* **ABOUT THIS EXERCISE**
Scan the data below and copy each line where "unfold" occurs.

---

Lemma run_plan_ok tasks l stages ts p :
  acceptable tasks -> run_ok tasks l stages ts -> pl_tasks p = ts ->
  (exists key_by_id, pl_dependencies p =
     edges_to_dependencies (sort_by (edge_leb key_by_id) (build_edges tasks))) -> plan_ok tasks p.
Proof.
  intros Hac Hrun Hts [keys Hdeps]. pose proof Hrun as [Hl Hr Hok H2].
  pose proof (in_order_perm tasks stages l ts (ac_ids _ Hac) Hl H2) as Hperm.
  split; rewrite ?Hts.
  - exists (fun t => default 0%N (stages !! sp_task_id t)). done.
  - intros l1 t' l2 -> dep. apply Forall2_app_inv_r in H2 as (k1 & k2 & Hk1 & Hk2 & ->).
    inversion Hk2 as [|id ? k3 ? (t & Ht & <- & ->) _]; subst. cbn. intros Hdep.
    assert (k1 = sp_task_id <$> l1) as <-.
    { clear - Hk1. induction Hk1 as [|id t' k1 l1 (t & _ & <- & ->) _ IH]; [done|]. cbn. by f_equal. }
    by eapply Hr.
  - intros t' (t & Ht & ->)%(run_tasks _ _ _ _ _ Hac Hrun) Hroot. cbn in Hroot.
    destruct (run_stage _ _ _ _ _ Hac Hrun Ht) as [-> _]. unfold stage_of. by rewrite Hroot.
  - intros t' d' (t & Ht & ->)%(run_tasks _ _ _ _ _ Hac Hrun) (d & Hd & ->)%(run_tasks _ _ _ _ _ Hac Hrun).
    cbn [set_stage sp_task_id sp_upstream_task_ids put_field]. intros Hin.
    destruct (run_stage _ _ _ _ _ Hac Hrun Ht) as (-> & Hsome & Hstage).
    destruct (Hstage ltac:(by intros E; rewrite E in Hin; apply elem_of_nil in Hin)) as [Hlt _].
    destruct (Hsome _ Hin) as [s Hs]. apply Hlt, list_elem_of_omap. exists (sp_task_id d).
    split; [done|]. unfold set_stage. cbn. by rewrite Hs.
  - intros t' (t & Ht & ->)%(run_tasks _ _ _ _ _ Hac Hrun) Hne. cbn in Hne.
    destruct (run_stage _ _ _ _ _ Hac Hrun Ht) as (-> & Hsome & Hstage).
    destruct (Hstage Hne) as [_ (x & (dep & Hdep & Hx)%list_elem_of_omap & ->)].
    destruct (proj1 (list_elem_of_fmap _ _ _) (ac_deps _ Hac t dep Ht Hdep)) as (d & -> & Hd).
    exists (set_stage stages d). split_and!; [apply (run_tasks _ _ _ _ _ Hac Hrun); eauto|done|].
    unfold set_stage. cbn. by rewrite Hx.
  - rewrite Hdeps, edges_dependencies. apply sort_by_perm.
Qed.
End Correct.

---

* **EXERCISE ANSWER**
    destruct (run_stage _ _ _ _ _ Hac Hrun Ht) as [-> _]. unfold stage_of. by rewrite Hroot.
    split; [done|]. unfold set_stage. cbn. by rewrite Hs.
    unfold set_stage. cbn. by rewrite Hx.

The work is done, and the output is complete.